Predictors of Resistance Training Behavior among Glucagon-like Peptide 1 Medication Users
Bibliographic record
Abstract
ABSTRACT Introduction Obesity is a chronic condition affecting around 650 million adults globally, with significant health implications such as cardiovascular disease and type 2 diabetes. Glucagon-like peptide 1 (GLP-1) medications have shown efficacy in promoting weight loss among obese individuals, although the weight loss is associated with undesired muscle breakdown. In this study, we investigate the psychosocial determinants of resistance training (RT) behavior among GLP-1 medication users, utilizing the Capability, Opportunity, and Motivation Behavior (COM-B) model. Methods A 1-wk longitudinal study design was adopted, involving members of a medical weight loss program (95.3% female; body mass index, 32.8 ± 7.0 kg·m −2 , 48.8 ± 9.9 yr old), assessing correlates of RT participation through an online survey. Results Psychological capabilities ( b = 0.39, standard error (SE) = 0.14; P = 0.004) and reflective motivation had direct effects on frequency ( b = 1.27, SE = 0.52; P = 0.02).

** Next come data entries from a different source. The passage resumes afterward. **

Lemma wp_ok {A} (c : M S A) Q s :
  wp c Q s ↔ ∃ a s', c s = Ok a s' ∧ Q a s'.
Proof. unfold wp. destruct (c s); naive_solver. Qed.

Lemma wp_eq {A} (c : M S A) a s s' Q :
  c s = Ok a s' → wp c Q s ↔ Q a s'.
Proof. unfold wp. by intros ->. Qed.

(** Running a bind when the outcome of its head is known. *)
Lemma bind_ok {A B} (c : M S A) (f : A → M S B) s a s' :
  c s = Ok a s' → (c ≫= f) s = f a s'.
Proof. unfold mbind, M_bind. by intros ->. Qed.

Lemma bind_err {A B} (c : M S A) (f : A → M S B) s e :
  c s = Err e → (c ≫= f) s = Err e.
Proof. unfold mbind, M_bind. by intros ->. Qed.

Lemma bind_inv {A B} (c : M S A) (f : A → M S B) s b s'' :
  (c ≫= f) s = Ok b s'' →
  ∃ a s', c s = Ok a s' ∧ f a s' = Ok b s''.
Proof. unfold mbind, M_bind. destruct (c s); naive_solver. Qed.

(** ** Loops *)

(** [while_ fuel c body] is [while(c) body]; it gives [NoFuel] when the
    loop has not ended after [fuel] iterations. *)
Fixpoint while_ (fuel : nat) (c : M S bool) (body : M S unit) : M S unit :=
  match fuel with
  | O => fail NoFuel
  | Datatypes.S fuel' =>
      b ← c;
      if b : bool then body ;; while_ fuel' c body else mret tt
  end.

(** [forM l f] runs [f] on each element of [l] in order. *)
Fixpoint forM {A} (l : list A) (f : A → M S unit) : M S unit :=
  match l with
  | [] => mret tt
  | x :: l' => f x ;; forM l' f
  end.

Lemma forM_app {A} (l1 l2 : list A) (f : A → M S unit) s :
  forM (l1 ++ l2) f s = (forM l1 f ;; forM l2 f) s.
Proof.
  revert s. induction l1 as [|x l1 IH]; intros s; [done|].
  simpl. unfold mbind, M_bind. destruct (f x s); [|done]. apply IH.
Qed.

(** The invariant rule of [forM]: the invariant sees what is done and what
    is left. *)
Lemma wp_forM {A} (l : list A) (f : A → M S unit)
    (I : list A → list A → S → Prop) s :
  I [] l s →
  (∀ l1 x l2 s, l = l1 ++ x :: l2 → I l1 (x :: l2) s →
     wp (f x) (λ _, I (l1 ++ [x]) l2) s) →
  wp (forM l f) (λ _, I l []) s.
Proof.
  intros H0 Hstep.
  enough (∀ l2 l1 s, l = l1 ++ l2 → I l1 l2 s →
    wp (forM l2 f) (λ _, I l []) s) as Hgen by by apply (Hgen l []).
  clear s H0. induction l2 as [|x l2 IH]; intros l1 s El HI; simpl.
  - rewrite app_nil_r in El. subst l1. done.
  - rewrite wp_bind. eapply wp_mono; [by eapply Hstep|].
    intros ? s' HI'. apply (IH (l1 ++ [x])); [|done].
    by rewrite <- app_assoc.
Qed.
End Monad.

#[global] Arguments M_bind : simpl never.
#[global] Arguments M_ret : simpl never.

#[export] Hint Rewrite @wp_ret @wp_bind @wp_gets @wp_modify @wp_when
  @wp_assert_ok : wp.

(** Symbolic execution: push [wp] through the monadic operations. *)
Ltac wp_go := repeat (progress (autorewrite with wp; simpl)).

(** ** Lists *)

Lemma lookup_insert_dec {A} (l : list A) i j x y :
  l !! i = Some y → <[i:=x]> l !! j = if decide (i = j) then Some x else l !! j.
Proof.
  intros Hi. apply lookup_lt_Some in Hi. case_decide as E.
  - subst. by apply list_lookup_insert_eq.
  - by apply list_lookup_insert_ne.
Qed.

Lemma length_filter_insert {A} (P : A → Prop) `{∀ x, Decision (P x)} l i x y :
  l !! i = Some x →
  Z.of_nat (length (filter P (<[i:=y]> l))) = Z.of_nat (length (filter P l))
    - (if decide (P x) then 1 else 0) + (if decide (P y) then 1 else 0).
Proof.
  intros Hi. rewrite insert_take_drop by (by eapply lookup_lt_Some).
  assert (E : filter P l = filter P (take i l ++ x :: drop (S i) l))
    by (by rewrite take_drop_middle).
  rewrite E. clear E.
  rewrite !filter_app, !filter_cons, !length_app.
  repeat case_decide; simpl; lia.
Qed.

Lemma length_filter_pos {A} (P : A → Prop) `{∀ x, Decision (P x)} l i x :
  l !! i = Some x → P x → (0 < length (filter P l))%nat.
Proof.
  intros Hi Hx. assert (Hin : x ∈ filter P l).
  { apply list_elem_of_filter. split; [done|]. by eapply list_elem_of_lookup_2. }
  destruct (filter P l); [by apply not_elem_of_nil in Hin|simpl; lia].
Qed.

Lemma filter_none {A} (P : A → Prop) `{∀ x, Decision (P x)} l :
  (∀ i x, l !! i = Some x → ¬ P x) → filter P l = [].
Proof.
  induction l as [|x l IH]; intros Hl; [done|].
  rewrite filter_cons, decide_False by (by apply (Hl O)).
  apply IH. intros i. apply (Hl (S i)).
Qed.

Lemma mapM_Some_fmap {A B} (h : A → option B) (f : A → B) l :
  (∀ x, x ∈ l → h x = Some (f x)) → mapM h l = Some (f <$> l).
Proof.
  induction l as [|x l IH]; intros Hl; [done|]. simpl.
  rewrite Hl by set_solver. simpl. rewrite IH by set_solver. done.
Qed.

Automatic motivation ( b = 3.40, SE = 1.22; P = 0.005) and physical opportunities ( b = 2.05, SE = 0.92; P = 0.02) had direct effects on duration, and psychological capabilities ( b = 0.41, SE = 0.18; P = 0.03) and automatic motivation ( b = 0.27, SE = 0.13; P = 0.04) had direct effects on intensity. Psychological capabilities directly or indirectly influenced all RT participation characteristics, suggesting a critical role of planning and self-monitoring in fostering RT adherence. Conclusion For GLP-1 users engaging in RT, targeted behavioral interventions may be useful to mitigate muscle loss. Behavior change strategies should focus on psychological capabilities integrating planning and self-monitoring to enhance RT participation, with future research needed to confirm these results in more diverse and larger populations.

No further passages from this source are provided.